= Hong Kong International Printing and Packaging Fair =

International trade show in Hong Kong

Hong Kong International Printing and Packaging Fair is an international trade show organised by the Hong Kong Trade Development Council and CIEC Exhibition Company (HK) Limited, held annually (usually in April) at the AsiaWorld-Expo, Hong Kong. The fair brings together suppliers from mainland China, Hong Kong, Taiwan and Asia Pacific region under one roof top. Their products and services include book printing, business printing, digital printing, gift packaging, food packaging, cosmetics packaging and medicine packaging. Suppliers and manufacturers offer products and services for trade buyers from around the world. Industry analysts noted that the fair contributed to the rise of prominent new players in the printing sector.

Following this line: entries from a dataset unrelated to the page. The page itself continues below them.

(** * Dormitory Finance API

    A shallow embedding of [src/main.py] and [src/schemas.py]: the admin gate,
    the four transaction routes and the request validation that FastAPI and
    pydantic derive from the handlers' signatures.

    Conventions of the model:
    - a MongoDB document (a Python [dict]) is a [gmap string pyvalue];
    - a Python [int] is a [Z]; a Python [float] is an IEEE 754 binary64
      value, a [spec_float] with the operations of [SpecFloat] at precision
      53 and round to nearest even;
    - a naive [datetime] is the number of microseconds since [datetime.min];
    - an exception is a value of [exn]; a computation that may raise returns
      a [result]. *)

From Stdlib Require Import ZArith NArith Ascii String SpecFloat.
From stdpp Require Import base option strings pretty gmap list sorting.

Local Open Scope string_scope.
Local Open Scope Z_scope.

(** ** Python values found in documents *)

#[global] Instance spec_float_eq_dec : EqDecision spec_float.
Proof. solve_decision. Defined.

(** [PyNum] is an [int], [PyFloat] a [float]. *)
Inductive pyvalue :=
| PyNone
| PyNum (n : Z)
| PyFloat (x : spec_float)
| PyStr (s : string)
| PyDatetime (t : N)
| PyObjectId (hex : string).

#[global] Instance pyvalue_eq_dec : EqDecision pyvalue.
Proof. solve_decision. Defined.

Abbreviation doc := (gmap string pyvalue).

(** [datetime.min], the least representable date-time. *)
Definition datetime_min : pyvalue := PyDatetime 0%N.

(** ** Exceptions and results *)

(** The specification's names: Forbidden is [HTTPException 403], NotFound is
    [HTTPException 404], ValidationError is [RequestValidationError], which
    FastAPI answers with status 422. *)
Inductive exn :=
| HTTPException (status_code : Z) (detail : string)
| RequestValidationError   (* raised by FastAPI before the handler runs *)
| ValidationError          (* raised by pydantic inside a handler *)
| TypeError
| OverflowError            (* an int too large to convert to float *)
| InvalidId                (* bson.errors.InvalidId *)
| StoreError (msg : string). (* anything the database module raises *)

Inductive result (A : Type) :=
| Ok (a : A)
| Raise (e : exn).
Arguments Ok {A} a.
Arguments Raise {A} e.

Definition bind {A B} (r : result A) (k : A -> result B) : result B :=
  match r with
  | Ok a => k a
  | Raise e => Raise e
  end.

Notation "x <- r ;; k" := (bind r (fun x => k))
  (at level 100, r at next level, right associativity).

(** The status FastAPI answers with: the handler's own status on success, the
    exception's status for an [HTTPException], 422 for a request that fails
    validation, 500 for any other exception. *)
Definition http_status {A} (success : Z) (r : result A) : Z :=
  match r with
  | Ok _ => success
  | Raise (HTTPException s _) => s
  | Raise RequestValidationError => 422
  | Raise _ => 500
  end.

(** ** Python floats *)

Definition prec : Z := 53.
Definition emax : Z := 1024.

Definition float_zero : spec_float := S754_zero false.

(** [x + y] and [x - y] on floats. *)
Definition float_add (x y : spec_float) : spec_float := SFadd prec emax x y.
Definition float_sub (x y : spec_float) : spec_float := SFsub prec emax x y.

(** The float nearest to an integer, ties to even; an infinity when the
    integer is beyond the largest float. *)
Definition float_of_Z (n : Z) : spec_float := binary_normalize prec emax n 0 false.

(** [float(n)] for an [int], as [int + float] and pydantic's float field
    convert it: integers too large raise [OverflowError]. *)
Definition float_of_int (n : Z) : result spec_float :=
  match float_of_Z n with
  | S754_infinity _ => Raise OverflowError
  | x => Ok x
  end.

(** [x >= 0] and [x < 0] on a float; both are false of a NaN. *)
Definition float_ge0 (x : spec_float) : bool := SFleb float_zero x.
Definition float_negative (x : spec_float) : bool := SFltb x float_zero.

(** The order of an [int] and a [float], which Python compares by their
    exact values; [None] when the float is a NaN. *)
Definition int_float_compare (z : Z) (y : spec_float) : option comparison :=
  match y with
  | S754_nan => None
  | S754_infinity s => Some (if s then Gt else Lt)
  | S754_zero _ => Some (z ?= 0)
  | S754_finite s m e =>
      let v := if s then Zneg m else Zpos m in
      Some (match e with
            | Zneg k => (z * 2 ^ Zpos k ?= v)
            | _ => (z ?= v * 2 ^ e)
            end)
  end.

(** ** Python operators on values *)

(** [bool(v)]. *)
Definition truthy (v : pyvalue) : bool :=
  match v with
  | PyNone => false
  | PyNum n => negb (n =? 0)
  | PyFloat x => negb (SFeqb x float_zero)
  | PyStr s => negb (String.eqb s "")
  | PyDatetime _ => true
  | PyObjectId _ => true
  end.

(** [a or b]. *)
Definition py_or (a b : pyvalue) : pyvalue := if truthy a then a else b.

(** [a == b] as the handlers use it, with a string on one side: the two
    values are the same. (Between two numbers Python also equates an [int]
    and the [float] of the same value; no handler compares numbers.) *)
Definition py_eq (a b : pyvalue) : bool := bool_decide (a = b).

(** [a < b]: defined between two numbers and between two values of the same
    ordered type. *)
Definition py_lt (a b : pyvalue) : result bool :=
  match a, b with
  | PyNum x, PyNum y => Ok (x <? y)
  | PyFloat x, PyFloat y => Ok (SFltb x y)
  | PyNum x, PyFloat y =>
      Ok (match int_float_compare x y with Some Lt => true | _ => false end)
  | PyFloat x, PyNum y =>
      Ok (match int_float_compare y x with Some Gt => true | _ => false end)
  | PyStr x, PyStr y => Ok (String.ltb x y)
  | PyDatetime x, PyDatetime y => Ok (x <? y)%N
  | PyObjectId x, PyObjectId y => Ok (String.ltb x y)
  | _, _ => Raise TypeError
  end.

(** [a + b]: exact on two ints, rounded on two floats; an int beside a
    float is converted to a float first. *)
Definition py_add (a b : pyvalue) : result pyvalue :=
  match a, b with
  | PyNum x, PyNum y => Ok (PyNum (x + y))
  | PyFloat x, PyFloat y => Ok (PyFloat (float_add x y))
  | PyNum x, PyFloat y => x' <- float_of_int x ;; Ok (PyFloat (float_add x' y))
  | PyFloat x, PyNum y => y' <- float_of_int y ;; Ok (PyFloat (float_add x y'))
  | PyStr x, PyStr y => Ok (PyStr (String.append x y))
  | _, _ => Raise TypeError
  end.

(** [a - b]. *)
Definition py_sub (a b : pyvalue) : result pyvalue :=
  match a, b with
  | PyNum x, PyNum y => Ok (PyNum (x - y))
  | PyFloat x, PyFloat y => Ok (PyFloat (float_sub x y))
  | PyNum x, PyFloat y => x' <- float_of_int x ;; Ok (PyFloat (float_sub x' y))
  | PyFloat x, PyNum y => y' <- float_of_int y ;; Ok (PyFloat (float_sub x y'))
  | _, _ => Raise TypeError
  end.

(** [sum(xs)] as CPython before 3.12 computes it: the additions run left to
    right from the integer 0, each rounded as [+] rounds it. *)
Fixpoint py_sum_from (acc : pyvalue) (xs : list pyvalue) : result pyvalue :=
  match xs with
  | [] => Ok acc
  | x :: xs' => acc' <- py_add acc x ;; py_sum_from acc' xs'
  end.

Definition py_sum (xs : list pyvalue) : result pyvalue := py_sum_from (PyNum 0) xs.

(** [d.get(k)] and [d.get(k, v)]. *)
Definition dict_get (d : doc) (k : string) : pyvalue := default PyNone (d !! k).
Definition dict_get_default (d : doc) (k : string) (v : pyvalue) : pyvalue :=
  default v (d !! k).

(** [sorted(xs, key=key, reverse=True)]: the keys are computed once, only [<]
    is used on them, and records with equal keys keep their order. *)
Fixpoint insert_desc {A} (kx : pyvalue) (x : A) (s : list (pyvalue * A))
  : result (list (pyvalue * A)) :=
  match s with
  | [] => Ok [(kx, x)]
  | (ky, y) :: s' =>
      b <- py_lt kx ky ;;
      if b : bool then (r <- insert_desc kx x s' ;; Ok ((ky, y) :: r))
      else Ok ((kx, x) :: (ky, y) :: s')
  end.

Fixpoint sort_desc {A} (xs : list (pyvalue * A)) : result (list (pyvalue * A)) :=
  match xs with
  | [] => Ok []
  | (kx, x) :: xs' => s <- sort_desc xs' ;; insert_desc kx x s
  end.

Definition sorted_reverse {A} (xs : list A) (key : A -> pyvalue) : result (list A) :=
  s <- sort_desc (map (fun x => (key x, x)) xs) ;; Ok (map snd s).

(** ** Helpers *)

Definition COLLECTION : string := "transaction".

(** [os.getenv]: the process environment is a finite map. *)
Definition getenv (env : gmap string string) (k : string) : option string := env !! k.

(** [bool(x)] for [x : Optional[str]]. *)
Definition bool_of_opt_str (x : option string) : bool :=
  match x with
  | None => false
  | Some s => negb (String.eqb s "")
  end.

Definition is_admin (env : gmap string string) (token : option string) : bool :=
  let admin_token := getenv env "ADMIN_TOKEN" in
  bool_of_opt_str admin_token && bool_decide (token = admin_token).

(** ** bson.ObjectId *)

(** [Py_ISSPACE]: the characters [bytes.fromhex] skips between bytes. *)
Definition is_space (c : ascii) : bool :=
  let n := N_of_ascii c in
  ((n =? 32) || ((9 <=? n) && (n <=? 13)))%N.
(** In a cache that satisfies the invariant, bget(d, bn) takes one of four
    paths: the block is cached; or it is not and a slot is left; or every
    slot is claimed and no buffer of the pool is an unused one stamped
    below 2^32 - 1; or the first bucket of the walk that holds such a
    buffer gives up its oldest. *)
Lemma bget_cases d bn st :
  wf NBUF NBUCKET st ->
  (exists i b s s', bufs st !! i = Some b /\ key b = (d, bn) /\
     bget NBUF NBUCKET d bn st = if locked b then Sleep s else Ret (Cached, i) s') \/
  ((forall i b, (i < Z.to_nat (size st))%nat -> bufs st !! i = Some b ->
      key b <> (d, bn)) /\
   ((size st < NBUF /\
     exists b s s', bufs st !! Z.to_nat (size st) = Some b /\
       bget NBUF NBUCKET d bn st =
         if locked b then Sleep s else Ret (Fresh, Z.to_nat (size st)) s') \/
    (NBUF <= size st /\
     (forall i b, bufs st !! i = Some b -> candidate UINT_MAX b = false) /\
     bget NBUF NBUCKET d bn st = Panic "bget: no buffers") \/
    (NBUF <= size st /\
     exists J ch ch1 v ch2 bv s s',
       (J < Z.to_nat NBUCKET)%nat /\
       bucket_slots st (nth_bucket NBUCKET J (HASH NBUCKET bn)) = Some ch /\
       nth_bucket NBUCKET J (HASH NBUCKET bn) = HASH NBUCKET (blockno bv) /\
       (forall j chj i b, (j < J)%nat ->
          bucket_slots st (nth_bucket NBUCKET j (HASH NBUCKET bn)) = Some chj ->
          i ∈ chj -> bufs st !! i = Some b -> candidate UINT_MAX b = false) /\
       oldest_first (bufs st) UINT_MAX ch ch1 v ch2 bv /\
       bget NBUF NBUCKET d bn st =
         if locked bv then Sleep s else Ret (Recycled, v) s'))).
Proof.
  intros Hwf. pose proof Hwf as (H1 & H2 & H3 & H4 & _ & H6).
  pose proof (HASH_range NBUCKET bn H1) as Hidx.
  destruct (wf_chain NBUF NBUCKET st _ Hwf Hidx) as (h & ch0 & Hh & Hch0 & Hc0 & Hnd0 & Hm0).
  assert (forall k ch, bucket_slots st k = Some ch ->
            forall i, i ∈ ch -> is_Some (bufs st !! i)) as Hsome.
  { intros k ch Hc i Hi. apply lookup_lt_is_Some.
    apply (proj2 (bucket_slots_range st k ch Hc) i Hi). }
  destruct (first_match (bufs st) d bn ch0 (Hsome _ _ Hch0))
    as [Hmiss|(ch1 & i & ch2 & b & -> & Hb & Hkey & Hmiss)].
  2:{ left. exists i, b. do 2 eexists. split; [exact Hb|]. split; [exact Hkey|].
      apply (bget_hit_exec NBUF NBUCKET d bn st ch1 i ch2 b Hch0 Hmiss Hb Hkey). }
  pose proof (wf_miss NBUF NBUCKET st d bn ch0 Hwf Hch0 Hmiss) as Hglobal.
  right. split; [exact Hglobal|].
  destruct (Z_lt_ge_dec (size st) NBUF) as [Hlt|Hge].
  { left. split; [exact Hlt|].
    destruct (lookup_lt_is_Some_2 (bufs st) (Z.to_nat (size st))) as [b Hb]; [lia|].
    exists b. do 2 eexists. split; [exact Hb|].
    apply (bget_fresh_exec NBUF NBUCKET d bn st ch0 b h Hch0 Hmiss ltac:(lia) Hb Hh). }
  right.
  pose proof (bget_miss_full NBUF NBUCKET d bn st ch0 Hch0 Hmiss ltac:(lia)) as Hfull.
  assert (forall j, exists chj,
            bucket_slots st (nth_bucket NBUCKET j (HASH NBUCKET bn)) = Some chj) as Hall.
  { intros j.
    destruct (wf_chain NBUF NBUCKET st _ Hwf (nth_bucket_range NBUCKET j _ Hidx))
      as (_ & chj & _ & Hcj & _). exists chj. exact Hcj. }
  assert (forall k ch i b', bucket_slots st k = Some ch -> 0 <= k < NBUCKET ->
            i ∈ ch -> bufs st !! i = Some b' ->
            (i < Z.to_nat (size st))%nat /\ HASH NBUCKET (blockno b') = k) as Hon.
  { intros k ch i b' Hc Hk Hi Hb'.
    destruct (wf_chain NBUF NBUCKET st k Hwf Hk) as (_ & ch' & _ & Hc' & _ & _ & Hm).
    rewrite Hc in Hc'. injection Hc' as <-.
    apply Hm in Hi as (Hi & b0 & Hb0 & Hh0). rewrite Hb' in Hb0.
    injection Hb0 as <-. auto. }
  destruct (first_candidate NBUCKET st (HASH NBUCKET bn) (Z.to_nat NBUCKET)
              ltac:(intros j _; apply Hall))
    as [Hnone|(J & HJ & Hbefore & Hat)].
  { left. split; [lia|]. split.
    - intros i b Hb.
      assert (i < length (bufs st))%nat as Hil by (eapply lookup_lt_Some; exact Hb).
      pose proof (HASH_range NBUCKET (blockno b) H1) as Hk.
      destruct (wf_chain NBUF NBUCKET st _ Hwf Hk) as (_ & chk & _ & Hck & _ & _ & Hm).
      destruct (nth_bucket_cover (HASH NBUCKET bn) _ Hidx Hk) as (j & Hj & Hjk).
      rewrite <- Hjk in Hck.
      apply (Hnone j chk i b Hj Hck); [|exact Hb].
      apply Hm. split; [lia|]. exists b. auto.
    - rewrite Hfull.
      apply (evict_loop_none NBUCKET d bn st (Z.to_nat NBUCKET) (HASH NBUCKET bn)
               {| minb := None; minpre := None; mintimestamp := 0 |} eq_refl).
      intros j Hj. destruct (Hall j) as (chj & Hcj). exists chj. split; [exact Hcj|].
      intros i b Hi Hb. split; [|apply (Hnone j chj i b Hj Hcj Hi Hb)].
      intros _. apply (Hglobal i b); [|exact Hb].
      apply (Hon _ chj i b Hcj (nth_bucket_range NBUCKET j _ Hidx) Hi Hb). }
  right. split; [lia|].
  destruct (evict_loop_visits NBUCKET d bn st J (Z.to_nat NBUCKET) (HASH NBUCKET bn)
              {| minb := None; minpre := None; mintimestamp := 0 |} eq_refl HJ)
    as (ch & ch1 & v & ch2 & bv & Hc & Hof & He); [| exact Hbefore | exact Hat |].
  { intros j _. destruct (Hall j) as (chj & Hcj). exists chj. split; [exact Hcj|].
    intros i b Hi Hb _. apply (Hglobal i b); [|exact Hb].
    apply (Hon _ chj i b Hcj (nth_bucket_range NBUCKET j _ Hidx) Hi Hb). }
  rewrite <- Hfull in He.
  set (src := nth_bucket NBUCKET J (HASH NBUCKET bn)) in *.
  pose proof (nth_bucket_range NBUCKET J _ Hidx) as Hsrc. fold src in Hsrc.
  pose proof Hof as (Hsplit & Hbv & _).
  assert (v ∈ ch) as Hvin by (rewrite Hsplit; apply elem_of_app; right; left).
  destruct (Hon src _ v bv Hc Hsrc Hvin Hbv) as [Hvs Hvh].
  assert (exists s s',
            recycle NBUCKET src v (Some (pred_ref (BucketHead src) ch1)) d bn st =
              if locked bv then Sleep s else Ret (Recycled, v) s') as (s & s' & Hr).
  { destruct (Z.eq_dec src (HASH NBUCKET bn)) as [Heq|Hne].
    { do 2 eexists. apply (recycle_same NBUCKET src v _ d bn st bv Heq Hbv). }
    destruct (wf_chain NBUF NBUCKET st src Hwf Hsrc)
      as (hs & ch' & Hhs & Hc' & _ & Hnds & _).
    rewrite Hc in Hc'. injection Hc' as <-. rewrite Hsplit in Hnds.
    unfold pred_ref. destruct (last ch1) as [j|] eqn:Hlast.
    - assert (j ∈ ch1) as Hj1.
      { apply last_Some in Hlast as [l' ->]. apply elem_of_app. right. left. }
      assert (j <> v) as Hjv.
      { intros ->. apply NoDup_app in Hnds as (_ & Hn & _). apply (Hn v Hj1). left. }
      destruct (Hsome src _ Hc j ltac:(rewrite Hsplit; apply elem_of_app; left; exact Hj1))
        as [bj Hbj].
      do 2 eexists.
      apply (recycle_from_slot NBUCKET src v j d bn st bv bj h Hne Hbv Hjv Hbj Hh).
    - do 2 eexists.
      apply (recycle_from_head NBUCKET src v d bn st bv hs h Hne Hbv Hhs Hh
               ltac:(lia) ltac:(lia)). }
  exists J, ch, ch1, v, ch2, bv, s, s'.
  split; [exact HJ|]. split; [exact Hc|]. split; [symmetry; exact Hvh|].
  split; [exact Hbefore|]. split; [exact Hof|].
  rewrite He. exact Hr.
Qed.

In 2009, the fair attracted 11,324 buyers from 108 countries and regions, 60% of whom were from overseas. The fair coincides with a peak sourcing season in Hong Kong and Guangdong, bringing thousands more buyers to the region. The world’s largest gifts fair, HKTDC Hong Kong Gifts & Premium Fair, and a large-scale well-established trade fair in Guangzhou took place at the same time.

The 20th edition of the fair was held from April 27–30, 2025, at AsiaWorld-Expo, Hong Kong.Organized by the Hong Kong Trade Development Council (HKTDC). It Featured around 360 exhibitors from across the region.